Despite the influence of history on Georgetown’s modern architecture, a tension persists in the neighborhood between the sleek designs of contemporary construction and the historical image of the Federal era. To this day, Georgetown stands in contrast to the endemic modernism of downtown Washington, D.C., and the grand neoclassicism of government buildings such as the White House and the Supreme Court building.
However, there are notable exceptions to Georgetown’s Federal and Victorian style. Lau embodies Brutalism with its exposed concrete and bulky, imposing form. Opened in 1970, it was designed by John Carl Warnecke as a counterpart to Healy Hall, even as financial struggles rocked Georgetown University.
The House of Sweden on the waterfront offers a postmodern counterpoint to Georgetown’s historicism as well. Inaugurated in 2006, the building houses the embassies of Sweden and Iceland. It was designed by the internationally renowned Gert Wingardh and received the Kasper Salin Prize, the national architecture prize of Sweden, in 2007.
Georgetown’s alluring ambiance is not the product of one flurry of development, or even a few famous buildings.
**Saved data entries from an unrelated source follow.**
(** Every slash of a token sequence follows a numeral or a closing
    parenthesis; [prev] stands for the token before the sequence. *)
Fixpoint slash_ok (prev : bool) (ts : list token) : bool :=
  match ts with
  | [] => true
  | TSlash :: r => prev && slash_ok false r
  | t :: r => slash_ok (ends_operand t) r
  end.

Definition last_operand (prev : bool) (ts : list token) : bool :=
  fold_left (fun _ t => ends_operand t) ts prev.

End LexSpec.
Import LexSpec.

Module ParseSpec.

(** Tokens before which an operand is complete. *)
Definition may_follow (rest : list ftoken) : bool :=
  match rest with
  | (_, TLParen) :: _ | (_, TDot) :: _ | (_, TIncr) :: _ | (_, TDecr) :: _
  | (_, TNum _) :: _ => false
  | _ => true
  end.

Definition not_product_op (rest : list ftoken) : bool :=
  match rest with
  | (_, TStar) :: _ | (_, TSlash) :: _ => false
  | _ => true
  end.

Definition not_sum_op (rest : list ftoken) : bool :=
  match rest with
  | (_, TPlus) :: _ | (_, TMinus) :: _ => false
  | _ => true
  end.
(** X8.  [execute] on a client without a token logs in first; when no
    attempt of the login is answered [ok], [execute] ends with [SystemExit]
    and the status code of the last response, with either kind of lock: the
    exception is raised before [login] comes to take the lock again, and it
    releases the lock [execute] holds.  No data request was sent. *)
Theorem execute_exits_when_login_is_refused fuel action endpoint query_params
    body_params request_headers force paginated st (r : Response) :
  acquirable (self st) = true ->
  truthy (token (self st)) = false ->
  (forall i, (i < List.length (retry_waits (self st)))%nat ->
     failed (server (nreq st + i) (login_request json_dumps (self st))) = true) ->
  server (nreq st + List.length (retry_waits (self st)))
    (login_request json_dumps (self st))
  = Responded r ->
  ok r = false ->
  exists st',
    execute server clock json_loads json_dumps utf8_decode fuel action endpoint
      query_params body_params request_headers force paginated st
    = (Raise (SystemExit (exit_message (status_code r)
                            (responded_with_an_error
                               (url (login_request json_dumps (self st))) r))),
       st')
    /\ occurs_in (str_int (status_code r))
         (exit_message (status_code r)
            (responded_with_an_error (url (login_request json_dumps (self st))) r))
    /\ requests_of (events st')
       = requests_of (events st)
         ++ repeat (login_request json_dumps (self st))
              (S (List.length (retry_waits (self st))))
    /\ self st' = self st.
Proof.
  intros Ha Ht Hf Hs Hnok.
  pose proof (login_refused (held_more (warned st)) r) as Hlogin.
  change (login_request json_dumps (self (held_more (warned st))))
    with (login_request json_dumps (self (warned st))) in Hlogin.
  change (retry_waits (self (held_more (warned st))))
    with (retry_waits (self (warned st))) in Hlogin.
  change (nreq (held_more (warned st))) with (nreq (warned st)) in Hlogin.
  change (events (held_more (warned st))) with (events (warned st)) in Hlogin.
  rewrite warned_self, warned_nreq, warned_requests in Hlogin.
  destruct (Hlogin Hf Hs Hnok) as (s1 & Hrun & Hq & Hself).
  exists (held_less s1).
  split; [| split; [apply exit_message_has_status | split]].
  - unfold execute.
    erewrite bind_val; [| apply suppress_warnings_run].
    erewrite bind_raise; [reflexivity |].
    unfold ensure_token.
    apply with_lock_raise; [now rewrite warned_self |].
    erewrite bind_val; [| reflexivity].
    change (token (self (held_more (warned st)))) with (token (self (warned st))).
    rewrite warned_self, Ht. cbn [negb].
    exact Hrun.
  - exact Hq.
  - unfold held_less. cbn [self with_self]. rewrite Hself.
    change (self (held_more (warned st)))
      with (set_lock_held (S (lock_held (self (warned st)))) (self (warned st))).
    rewrite <- (warned_self st). now destruct (self (warned st)).
Qed.
Lemma find_open_rental (inventory_id : Z) (rows : list rental_row) :
  (exists r, In r rows /\ open_rental_of inventory_id r) <->
  find (fun r => (r_inventory_id r =? inventory_id)%Z && is_open r) rows <> None.
Proof.
  clear collate_le server_run admits draws str_of_datetime.
  assert (Hf : forall r, (r_inventory_id r =? inventory_id)%Z && is_open r = true
                         <-> open_rental_of inventory_id r).
  { intros r. unfold open_rental_of, is_open.
    rewrite andb_true_iff, Z.eqb_eq. destruct (r_return_date r); intuition congruence. }
  split.
  - intros (r & Hin & Hr) Hnone.
    apply (find_none _ _ Hnone) in Hin. apply Hf in Hr. congruence.
  - destruct (find _ rows) as [r|] eqn:E; [intros _|congruence].
    apply find_some in E as [Hin Hr]. exists r. split; [exact Hin | now apply Hf].
Qed.

(** C3, amended.  With the server reachable: when the item has an open
    rental, [rent_movie] returns (does not raise) a text holding the words
    already rented out, runs no INSERT and leaves the committed database as
    it was.  Otherwise, when the rental table admits the new row, it appends
    that one row to [rental], for that item, customer and staff, dated
    [NOW()], with no return date and a fresh identifier, commits it, leaves
    the other tables alone and returns the success text, from which the
    identifier reads back; when the table does not admit the row, the error
    of the database is raised and no table changes: at most an identifier
    of the sequence is used up. *)
Theorem rent_movie_check_then_insert (customer_id inventory_id staff_id : Z) (w : world) :
  server_up w = true ->
  let d := committed w in
  let result := rent_movie customer_id inventory_id staff_id w in
  ((exists r, In r (rental d) /\ open_rental_of inventory_id r) ->
   exists msg,
     fst result = Returned msg
     /\ PyStr.contains "already rented out" msg = true
     /\ committed (snd result) = d
     /\ pending (snd result) = None
     /\ journal (snd result)
        = (journal w ++ [EvConnect; EvCursor;
                         EvExecute sql_open_rental [VInt inventory_id];
                         EvCursorClose; EvCommit])%list)
  /\
  ((~ exists r, In r (rental d) /\ open_rental_of inventory_id r) ->
   admits (new_rental inventory_id customer_id staff_id (clock w) d) d = true ->
   exists rental_id digits,
     fst result = Returned ("Successfully rented. Rental ID: " ++ digits)
     /\ PyStr.int_of_str digits = Some rental_id
     /\ rental (committed (snd result))
        = (rental d ++ [{| r_rental_id := rental_id; r_rental_date := clock w;
                           r_inventory_id := inventory_id;
                           r_customer_id := customer_id; r_staff_id := staff_id;
                           r_return_date := None |}])%list
     /\ (forall r, In r (rental d) -> r_rental_id r <= rental_id_seq d ->
                   r_rental_id r <> rental_id)%Z
     /\ same_catalog d (committed (snd result))
     /\ pending (snd result) = None
     /\ journal (snd result)
        = (journal w ++ [EvConnect; EvCursor;
                         EvExecute sql_open_rental [VInt inventory_id];
                         EvExecute sql_insert_rental
                           [VInt inventory_id; VInt customer_id; VInt staff_id];
                         EvCommit; EvCursorClose; EvCommit])%list)
  /\
  ((~ exists r, In r (rental d) /\ open_rental_of inventory_id r) ->
   admits (new_rental inventory_id customer_id staff_id (clock w) d) d = false ->
   fst result = Raised DatabaseError
   /\ rental (committed (snd result)) = rental d
   /\ same_catalog d (committed (snd result))
   /\ (rental_id_seq d <= rental_id_seq (committed (snd result)) <= rental_id_seq d + 1)%Z
   /\ pending (snd result) = None
   /\ journal (snd result)
      = (journal w ++ [EvConnect; EvCursor;
                       EvExecute sql_open_rental [VInt inventory_id];
                       EvExecute sql_insert_rental
                         [VInt inventory_id; VInt customer_id; VInt staff_id];
                       EvCursorClose; EvRollback])%list).
Proof.
  intros Hup d result. subst d result.
  unfold rent_movie, select_open_rental, insert_rental, sequence_after_insert. run_driver.
  rewrite Hup. cbn [fst snd view pending set_pending log set_live clock committed].
  rewrite fetchone_filter. split; [|split].
  - intros Hopen. apply find_open_rental in Hopen.
    destruct (find _ (rental (committed w))) as [r|]; [|congruence].
    cbn -[String.append PyStr.contains PyStr.str_of_int].
    eexists. split; [reflexivity|]. split.
    + change (PyStr.contains "already rented out"
                ("Error: Inventory item "
                 ++ (PyStr.str_of_int inventory_id
                     ++ (" is " ++ "already rented out" ++ "."))) = true).
      do 2 apply contains_skip. apply contains_append.
    + repeat split. now rewrite <- !app_assoc.
  - intros Hfree Hadmits. rewrite find_open_rental in Hfree.
    destruct (find _ (rental (committed w))) as [r|]; [exfalso; apply Hfree; congruence|].
    simpl_world. rewrite Hadmits.
    cbn -[String.append PyStr.contains PyStr.str_of_int].
    exists (rental_id_seq (committed w) + 1)%Z,
      (PyStr.str_of_int (rental_id_seq (committed w) + 1)).
    split; [reflexivity|]. split; [apply int_of_str_of_int|].
    split; [reflexivity|]. split; [intros r _ Hr; lia|].
    repeat split. now rewrite <- !app_assoc.
  - intros Hfree Hrefused. rewrite find_open_rental in Hfree.
    destruct (find _ (rental (committed w))) as [r|]; [exfalso; apply Hfree; congruence|].
    simpl_world. rewrite Hrefused.
    cbn -[String.append PyStr.contains PyStr.str_of_int Z.add].
    repeat split; try (destruct (draws _ _); cbn [r_rental_id new_rental]; lia).
    now rewrite <- !app_assoc.
Qed.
Rather, the neighborhood is the product of centuries of construction and destruction that continues in the modern day.
“It actually has more variety than a lot of the areas,” Luebke said. “It has the most variety over the largest historic span.”
The Federal-era buildings that exemplify the neighborhood’s style survive not because of a successful embalming but conscious and concerted redevelopment and careful attention to aesthetics within the Georgetown Historic District by the Commission of Fine Arts.
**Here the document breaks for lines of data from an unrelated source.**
Lemma upsert_journal (name category unit_ : string) (quantity min_stock : Q)
    (rack_location : string) (expiry_date : option Date) :
  hoare (fun w => journal_inv None (db w))
    (upsert_item name category unit_ quantity min_stock rack_location expiry_date)
    (fun id w => journal_inv (Some (id, "in", quantity)) (db w)
                 /\ owner (db w) id (strip name) unit_).
Proof.
  intros w Hw. unfold eval, exec.
  destruct (lookup_item (db w) (strip name) unit_) as [item|] eqn:Hl.
  - rewrite (upsert_found _ _ _ _ _ _ _ _ _ Hl). simpl.
    pose proof (lookup_item_In _ _ _ _ Hl) as Hin.
    destruct (lookup_item_key _ _ _ _ Hl) as [Hn Hu].
    assert (Hf : forall it,
               item_id (in_update (current_qty item + or0 quantity) category
                          min_stock rack_location expiry_date
                          (clock w (clock_reads w)) it) = item_id it
               /\ item_name (in_update (current_qty item + or0 quantity) category
                               min_stock rack_location expiry_date
                               (clock w (clock_reads w)) it) = item_name it
               /\ item_unit (in_update (current_qty item + or0 quantity) category
                               min_stock rack_location expiry_date
                               (clock w (clock_reads w)) it) = item_unit it)
      by (intro it; repeat split).
    split.
    + apply (journal_update (db w)); try assumption.
      simpl. unfold book, current_qty. simpl.
      destruct Hw as (_ & _ & Hitems & _). rewrite Forall_forall in Hitems.
      destruct (Hitems _ Hin) as (_ & _ & Hsome & _).
      destruct (item_quantity item); [reflexivity | congruence].
    + apply owner_update; [exact Hf|].
      exists item. repeat split; assumption.
  - rewrite (upsert_absent _ _ _ _ _ _ _ _ Hl). simpl.
    pose proof (fun t => journal_rows_below None (db w) t Hw) as Hbelow.
    destruct Hw as ((Hsi & Hst) & Hnd & Hitems & Hrows).
    split.
    + unfold journal_inv. simpl. split; [lia|]. split; [|split].
      * rewrite map_app. simpl. apply NoDup_app.
        -- exact Hnd.
        -- constructor; [intros []|constructor].
        -- intros i Hi [<-|[]]. apply in_map_iff in Hi.
           destruct Hi as (it & Heq & Hit). rewrite Forall_forall in Hitems.
           destruct (Hitems _ Hit) as [Hb _]. lia.
      * apply Forall_app. split.
        -- rewrite Forall_forall in *. intros it Hit.
           destruct (Hitems _ Hit) as (Hb & Htrim & Hsome & Hq).
           split; [lia|]. split; [exact Htrim|]. split; [exact Hsome|].
           destruct (seq_items (db w) =? item_id it) eqn:E;
             [apply Z.eqb_eq in E; lia | exact Hq].
        -- constructor; [|constructor]. simpl.
           split; [lia|]. split; [apply strip_idempotent|].
           split; [discriminate|]. rewrite Z.eqb_refl.
           rewrite rows_of_unreferenced; [reflexivity|].
           apply Forall_forall. exact Hbelow.
      * rewrite Forall_forall in *. intros t Ht.
        destruct (Hrows _ Ht) as [Hb Hrec]. split; [exact Hb|].
        apply (row_recorded_items (db w)); [|exact Hrec].
        intros id n u (it & Hin & Hrest). exists it.
        split; [simpl; apply in_or_app; left; exact Hin | exact Hrest].
    + eexists. split; [simpl; apply in_or_app; right; left; reflexivity|].
      repeat split.
Qed.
Today, the CFA oversees any alterations, demolitions or constructions within the Georgetown Historic District through an appointed committee of three architects known as the Old Georgetown Board. As a result, any project undertaken at Georgetown University – from the installation of solar panels in university townhouses to the construction of the new surgical pavilion at the MedStar Georgetown University Hospital – must be approved by the OGB at its monthly meeting.
In the past, the OGB has played a significant role in determining the design of new structures at Georgetown. In 2013, the panel objected to the hard edges of the plan for a new study space on campus, resulting in modifications to lighting, landscape continuity and structural elements to soften elements of the design plan for the Healey Family Student Center, completed in 2014.
Without these regulations, the rich collection of Colonial, Federal and Victorian architectural styles in the Georgetown neighborhood might have been replaced by homogenous modern development. Today, the distinctive look continues to delight residents and visitors while reminding us of the region’s roots.
“[Georgetown has] a certain kind of small-scale charm that is simply not available in other places,” Fitch said. “It is lovely, and on top of that, it is genteel.”